Work item –
A line below contains "ai (world (sys sh')) = false", and a later one contains "Definition broken_store (w". Repeat both, with every line between them, exactly.

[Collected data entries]
· · · · ·

Inductive Action :=
| Loaded (floor : nat)
| NewWordClick (floor : nat)
| DailyWordClick
| HistoryClick (target : Target)
| PageEvent (e : Event).

Section Handlers.

Variable showError : jsstring -> M unit.
Variable submit : M (option jsstring).
Variable resume : jsstring -> Settlement -> M unit.

(** The [try]/[catch] around [new GoogleGenAI(...)] at the top of the
    file: [constructed] tells whether the constructor returned.  The
    variable [ai] is unset before. *)
Definition startup (constructed : bool) : M unit :=
  update (fun w => {| dom := dom w; localStorage := localStorage w;
                      ai := constructed; requests := requests w |}) ;;
  if constructed then ret tt else showError msg_not_constructed.

(** [setWordOfTheDay], given [Math.floor(Math.random() * dailyWords.length)].
    An index outside the array reads [undefined], which empties the text. *)
Definition setWordOfTheDay (floor : nat) (sh : Shell) : Shell :=
  {| sys := sys sh; dailyWordEl_textContent := nth floor dailyWords [] |}.

(** Setting the value of the search field and dispatching [submit] on the
    form, which runs the submit handler up to its [await]. *)
Definition submit_value (value : jsstring) (sh : Shell) : Shell :=
  {| sys := step submit resume (sys sh) (Submit value);
     dailyWordEl_textContent := dailyWordEl_textContent sh |}.

(** The click handler of the word-of-the-day paragraph;
    [textContent || ''] is the text itself. *)
Definition dailyWordEl_click (sh : Shell) : Shell :=
  submit_value (dailyWordEl_textContent sh) sh.

(** The click handler of the history list. *)
Definition historyList_click (target : Target) (sh : Shell) : Shell :=
  if str_eqb (tagName target) (js "BUTTON") then
    match dataset_word target with
    | Some ((_ :: _) as word) => submit_value word sh
    | _ => sh
    end
  else sh.

(** The [DOMContentLoaded] handler; an exception of [renderHistory] ends
    it. *)
Definition DOMContentLoaded (floor : nat) (sh : Shell) : Shell :=
  let sh1 := setWordOfTheDay floor sh in
  {| sys := {| world := exec renderHistory (world (sys sh1));
               suspended := suspended (sys sh1); calls := calls (sys sh1) |};
     dailyWordEl_textContent := dailyWordEl_textContent sh1 |}.

Definition act (sh : Shell) (a : Action) : Shell :=
  match a with
  | Loaded floor => DOMContentLoaded floor sh
  | NewWordClick floor => setWordOfTheDay floor sh
  | DailyWordClick => dailyWordEl_click sh
  | HistoryClick target => historyList_click target sh
  | PageEvent e =>
      {| sys := step submit resume (sys sh) e;
         dailyWordEl_textContent := dailyWordEl_textContent sh |}
  end.

Definition perform (sh : Shell) (actions : list Action) : Shell :=
  fold_left act actions sh.

End Handlers.

Definition structured_act := act Structured.submit Structured.resume.
Definition structured_perform := perform Structured.submit Structured.resume.
Definition grounded_act := act Grounded.submit Grounded.resume.
Definition grounded_perform := perform Grounded.submit Grounded.resume.

End Shell.

(* ===================================================================== *)
(** ** The details toggle of [src/index.tsx] *)
(* ===================================================================== *)

Module Details.

Import JS.

(** A [classList]: the ordered set of the class names of an element. *)
Definition contains (token : jsstring) (classList : list jsstring) : bool :=
  existsb (str_eqb token) classList.

Definition add (token : jsstring) (classList : list jsstring) : list jsstring :=
  if contains token classList then classList else classList ++ [token].

Definition remove (token : jsstring) (classList : list jsstring) : list jsstring :=
  filter (fun t => negb (str_eqb t token)) classList.

(** [classList.toggle(token)]: the new list, and whether the token is now
    in it. *)
Definition toggle (token : jsstring) (classList : list jsstring)
  : list jsstring * bool :=
  if contains token classList then (remove token classList, false)
  else (classList ++ [token], true).

(** The three elements the click listener of the toggle button touches. *)
Record Widget := {
  detailedView_classList : list jsstring;
  text_textContent : jsstring;
  icon_classList : list jsstring
}.

(** As the template writes them. *)
Definition template : Widget :=
  {| detailedView_classList :=
       [js "hidden"; js "space-y-4"; js "text-slate-700"; js "mt-4"; js "pt-4";
        js "border-t"; js "border-slate-200"];
     text_textContent := js "Show More";
     icon_classList :=
       [js "fas"; js "fa-chevron-down"; js "ml-1"; js "text-sm";
        js "transition-transform"; js "duration-300"] |}.

(** The click listener of the toggle button. *)
Definition click (w : Widget) : Widget :=
  let (classes, isHidden) := toggle (js "hidden") (detailedView_classList w) in
  if isHidden then
    {| detailedView_classList := classes;
       text_textContent := js "Show More";
       icon_classList :=
         add (js "fa-chevron-down") (remove (js "fa-chevron-up") (icon_classList w)) |}
  else
    {| detailedView_classList := classes;
       text_textContent := js "Show Less";
       icon_classList :=
         add (js "fa-chevron-up") (remove (js "fa-chevron-down") (icon_classList w)) |}.

End Details.

(* ===================================================================== *)
(** ** Further notions *)
(* ===================================================================== *)

Module Vocabulary.

Import JS Page Notions Shell.
Local Open Scope N_scope.

(** A text without white space at either end. *)
Definition trimmed (s : jsstring) : Prop :=
  trimStart s = s /\ trimStart (rev s) = rev s.

(** An entry as the page records it: not empty, trimmed, lower-case. *)
Definition tidy (s : jsstring) : Prop :=
  s <> [] /\ trimmed s /\ lower_case s.

(** The history buttons show the stored entries, unless there is none. *)
Definition mirrored (w : World) (l : list jsstring) : Prop :=
  l <> [] ->
  historyList (dom w) = map JString l /\ historySection_hidden (dom w) = false.

(** A page in good order: the store holds at most five distinct tidy
    entries, the buttons show them, and every suspended handler holds a
    trimmed word that is not empty. *)
Definition in_order (sh : Shell) : Prop :=
  exists l,
    holds (localStorage (world (sys sh))) l
    /\ Forall tidy l /\ NoDup l /\ (List.length l <= 5)%nat
    /\ mirrored (world (sys sh)) l
    /\ Forall (fun p => snd p <> [] /\ trimmed (snd p)) (suspended (sys sh)).

(** A page without client and with nothing suspended, which has sent and
    stored what [sh] has. *)
Definition idle_without_client (sh sh' : Shell) : Prop :=
  ai (world (sys sh')) = false
  /\ suspended (sys sh') = []
  /\ requests (world (sys sh')) = requests (world (sys sh))
  /\ localStorage (world (sys sh')) = localStorage (world (sys sh)).

(** The store holds something [updateHistory] cannot use: a text that is
    no JSON, or a JSON value that is no array. *)
Definition broken_store (w : World) : Prop :=
  match JSON_parse (stored_or_default (localStorage w)) with
  | Some (JArray _) => False
  | _ => True
  end.

(** The fields of an entry as the schema types them, each present or not. *)
Record Fields := {
  f_compliment : option jsstring;
  f_pronunciation : option jsstring;
  f_partOfSpeech : option jsstring;
  f_definition : option jsstring;
  f_synonyms : option (list jsstring);
  f_antonyms : option (list jsstring);
  f_etymology : option jsstring;
  f_exampleSentences : option (list jsstring)
}.

Definition text_value (x : option jsstring) : JSValue := option_map JString x.

Definition list_value (x : option (list jsstring)) : JSValue :=
  option_map strings x.

(** [data] is an object whose eight fields are as [fields] says. *)
Definition has_fields (data : JSON) (fields : Fields) : Prop :=
  exists m,
    data = JObject m
    /\ lookup_last (js "compliment") m = text_value (f_compliment fields)
    /\ lookup_last (js "pronunciation") m = text_value (f_pronunciation fields)
    /\ lookup_last (js "partOfSpeech") m = text_value (f_partOfSpeech fields)
    /\ lookup_last (js "definition") m = text_value (f_definition fields)
    /\ lookup_last (js "synonyms") m = list_value (f_synonyms fields)
    /\ lookup_last (js "antonyms") m = list_value (f_antonyms fields)
    /\ lookup_last (js "etymology") m = text_value (f_etymology fields)
    /\ lookup_last (js "exampleSentences") m = list_value (f_exampleSentences fields).

(** The block of a list field: left out when the list is missing or
    empty. *)
Definition list_block (x : option (list jsstring)) : option (list JSON) :=
  match x with
  | Some ((_ :: _) as l) => Some (map JString l)
  | _ => None
  end.

(** The entry the template makes of such fields. *)
Definition entry_of (word : jsstring) (fields : Fields) : EntryView :=
  {| ev_heading := word;
     ev_compliment := text_value (f_compliment fields);
     ev_definition := text_value (f_definition fields);
     ev_firstExample :=
       match f_exampleSentences fields with
       | Some (first :: _) => Some (Some (JString first))
       | _ => None
       end;
     ev_detailsHidden := true;
     ev_pronunciation := text_value (f_pronunciation fields);
     ev_partOfSpeech := text_value (f_partOfSpeech fields);
     ev_synonyms := list_block (f_synonyms fields);
     ev_antonyms := list_block (f_antonyms fields);
     ev_etymology := text_value (f_etymology fields);
     ev_moreExamples :=
       match f_exampleSentences fields with
       | Some (_ :: ((_ :: _) as others)) => Some (map JString others)
       | _ => None
       end |}.

(** No field at all. *)
Definition no_fields : Fields :=
  {| f_compliment := None; f_pronunciation := None; f_partOfSpeech := None;
     f_definition := None; f_synonyms := None; f_antonyms := None;
     f_etymology := None; f_exampleSentences := None |}.

(** The messages the page writes into the banner. *)
Definition structured_messages : list jsstring :=
  [Structured.msg_empty; Structured.msg_uninitialized; Structured.msg_failed].

Definition grounded_messages : list jsstring :=
  [Grounded.msg_empty; Grounded.msg_uninitialized; Grounded.msg_failed].

(** The two states the details alternate between once clicked: open, and
    closed again. *)
Definition odd_state : Details.Widget :=
  {| Details.detailedView_classList :=
       [js "space-y-4"; js "text-slate-700"; js "mt-4"; js "pt-4";
        js "border-t"; js "border-slate-200"];
     Details.text_textContent := js "Show Less";
     Details.icon_classList :=
       [js "fas"; js "ml-1"; js "text-sm"; js "transition-transform";
        js "duration-300"; js "fa-chevron-up"] |}.

Definition even_state : Details.Widget :=
  {| Details.detailedView_classList :=
       [js "space-y-4"; js "text-slate-700"; js "mt-4"; js "pt-4";
        js "border-t"; js "border-slate-200"; js "hidden"];
     Details.text_textContent := js "Show More";
     Details.icon_classList :=
       [js "fas"; js "ml-1"; js "text-sm"; js "transition-transform";
        js "duration-300"; js "fa-chevron-down"] |}.

(** The state of the details after a number of clicks on the toggle. *)
Definition clicked (n : nat) : Details.Widget :=
  Nat.iter n Details.click Details.template.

· · · · ·

Answer to the exercise –
  ai (world (sys sh')) = false
  /\ suspended (sys sh') = []
  /\ requests (world (sys sh')) = requests (world (sys sh))
  /\ localStorage (world (sys sh')) = localStorage (world (sys sh)).

(** The store holds something [updateHistory] cannot use: a text that is
    no JSON, or a JSON value that is no array. *)
Definition broken_store (w : World) : Prop :=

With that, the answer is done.